While big emotions can really shake up the household, they also present opportunities for growth and connection within the family. By fostering open communication, empathy, and understanding, families can create a supportive environment where emotions are acknowledged and validated. Through shared experiences of joy, sadness, anger, and love, families can deepen their bonds.

 

Although in theory we know that a child having a big feeling is a very normal and not a dangerous event, sometimes we can have strong reactions to it. Some people can react with frustration, anger, embarrassment or even sadness in response to their child’s big emotions.

 

Yes, this is complicated because often big emotions are linked to a big behaviour, but it our job to hold limits on behaviour, whilst also validating their big feelings.

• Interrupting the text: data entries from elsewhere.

(** C14: signals are delivered lowest number first, those of one number in the
    order they were sent, and none that was accepted is lost.  For any sequence
    of sends and receives of any threads from initialised states, the calls
    return what the specification returns: a send with information fails only
    for a bad number or when the pool that all threads share is used up; a
    receive takes the least pending number with the oldest information queued
    for it, and leaves the number pending exactly if more is queued.  Every
    queued signal stays pending, and the pool holds exactly the queued ones. *)
Theorem signals_refine `{A : arch} `{!ArchOk A} SIG_TOTAL n mem osize sets :
  1 <= SIG_TOTAL <= 2 ^ 32 -> 0 < mem -> 0 < osize -> 0 <= n ->
  Forall (fun set => bm_ok set /\ BITMAP_SIZE SIG_TOTAL <= zlen set) sets ->
  exists sts, mapM (sigstate_init SIG_TOTAL) sets = Some sts /\
    forall ops rs al, sig_runs (a_op SIG_TOTAL n) ops (replicate (length sets) (Asig ∅ [])) = Some (rs, al) ->
      exists sts' pl, sig_runs (do_op SIG_TOTAL) ops (sts, POOL_DEF mem osize n) = Some (rs, (sts', pl)) /\
        pool_ok pl n (all_addrs sts') /\
        (fun s => (queue (infoq s)).*2) <$> sts' = aq <$> al /\
        forall a i, a ∈ al -> i ∈ aq a -> si_signo i ∈ apend a.
Proof.
  intros HT Hm Ho Hn HF. destruct (init_states SIG_TOTAL n HT mem osize sets Hm Ho Hn HF) as (sts & E & Hrel).
  exists sts. split; [done|]. intros ops rs al Hrun.
  destruct (sig_runs_ok SIG_TOTAL n HT ops _ _ rs al Hrel Hrun) as ([sts' pl] & E' & [HF' Hok' _]).
  exists sts', pl. cbn [fst snd] in *. split_and!; [done|done| |].
  - clear -HF'. induction HF' as [|s a ss al' Hs _ IH]; [done|]. rewrite !fmap_cons, IH. f_equal. apply (st_queue _ _ _ Hs).
  - intros a i [t Ht]%list_elem_of_lookup Hi. destruct (Forall2_lookup_r _ _ _ _ _ HF' Ht) as (s & _ & Hs).
    by apply (st_pending _ _ _ Hs).
Qed.
Definition B_TO_CHAR (b : Z) : option Z := znth b2char b.

(** [inl] is [return -EINVAL] from the function around the macro. *)
Definition CHAR_TO_B (ch : Z) : option (Z + Z) :=
  b ← znth char2b ch;
  Some (if b =? -1 then inl (- EINVAL) else inr b).

Definition MAKE_B1 (c1 : Z) : Z := Z.shiftr c1 2.
Definition MAKE_B2 (c1 c2 : Z) : Z := Z.lor (Z.shiftl (Z.land c1 0x03) 4) (Z.shiftr c2 4).
Definition MAKE_B3 (c2 c3 : Z) : Z := Z.lor (Z.shiftl (Z.land c2 0x0F) 2) (Z.shiftr c3 6).
Definition MAKE_B4 (c3 : Z) : Z := Z.land c3 0x3F.

Definition MAKE_CHAR1 (b1 b2 : Z) : Z := u8 (Z.lor (Z.shiftl b1 2) (Z.shiftr b2 4)).
Definition MAKE_CHAR2 (b2 b3 : Z) : Z := u8 (Z.lor (Z.shiftl (Z.land b2 0x0F) 4) (Z.shiftr b3 2)).
Definition MAKE_CHAR3 (b3 b4 : Z) : Z := u8 (Z.lor (Z.shiftl (Z.land b3 0x03) 6) b4).

Section B64.
Context `{A : arch}.

Definition b64_coded_len (plain_sz : Z) : Z := ul (ul (plain_sz + 2) / 3 * 4).

Definition b64_plain_len (coded : list Z) (coded_sz : Z) : option Z :=
  let size := ul (coded_sz / 4 * 3) in
  x ← znth coded (coded_sz - 1);
  let size := if x =? EQUALS then ul (size - 1) else size in
  y ← znth coded (coded_sz - 2);
  Some (if y =? EQUALS then ul (size - 1) else size).

(** The loop and what follows it: what is written from here on. *)
Fixpoint encode_loop (plain : list Z) : option (list Z) :=
  match plain with
  | c1 :: c2 :: c3 :: plain =>
    o1 ← B_TO_CHAR (MAKE_B1 c1);
    o2 ← B_TO_CHAR (MAKE_B2 c1 c2);
    o3 ← B_TO_CHAR (MAKE_B3 c2 c3);
    o4 ← B_TO_CHAR (MAKE_B4 c3);
    out ← encode_loop plain;
    Some (o1 :: o2 :: o3 :: o4 :: out)
  | [c1; c2] =>
    o1 ← B_TO_CHAR (MAKE_B1 c1);
    o2 ← B_TO_CHAR (MAKE_B2 c1 c2);
    o3 ← B_TO_CHAR (MAKE_B3 c2 0);
    Some [o1; o2; o3; EQUALS]
  | [c1] =>
    o1 ← B_TO_CHAR (MAKE_B1 c1);
    o2 ← B_TO_CHAR (MAKE_B2 c1 0);
    Some [o1; o2; EQUALS; EQUALS]
  | [] => Some []
  end.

The validation of the feeling, whilst holding a behavioural boundary is what children need to feel held, safe and able to let the feeling pass.

 

We can have high expectations of our children’s ability to manage emotions, full of ‘should’s’ and ‘should not’s’ that ultimately do not help our children learn healthy ways of managing these emotions.

 

Sometimes we react this way because we are exhausted from a big day, because we are in public and embarrassed at public displays of emotion, because we might question our parenting abilities and sometimes we react this way because we worry, we have deep worries that this is not ok and that in fact our children ‘should’ be more able to control themselves than ‘this’.

 

Children’s ability to control their emotions will develop for the rest of their lives, there is no time in our lives where we cease to benefit from the comfort and validation of the people closest to us when confronted with big overwhelming feelings.

 

If we take ourselves back to being little, it can be interesting to reflect on the people you felt able to go to with your feelings and what was it about their approach that helped you, this can guide you in what you know deep down your child needs.

 

Some children’s temperaments and life situations means they develop these skills early and rarely need co-regulation, others take longer for many factors. Those factors can be temperament, stressful events, changes in family structures, trauma’s and having a mind that is more sensitive or reactive, which is common in neurodivergent children.

 

Though we may desperately want our children to be tough, to be strong and to have the skills to manage their emotions, to protect them from the world, trying to speed this process up with ‘tough love’ rarely works in creating true resilience, but may create the ability to suppress and hide big emotions from the people they love.

 

This doesn’t mean that we ‘over do’ this emotional support either, rather that we learn to meet the need just as it is, just enough but not more. When a child’s emotional needs are met, they are actually very quick to getting back to the business of being a busy, inquisitive child and truly developing resilience.

 

All of this may seem easy and common sense or it might seem triggering and untrue, depending on our own experiences. All of this is expected.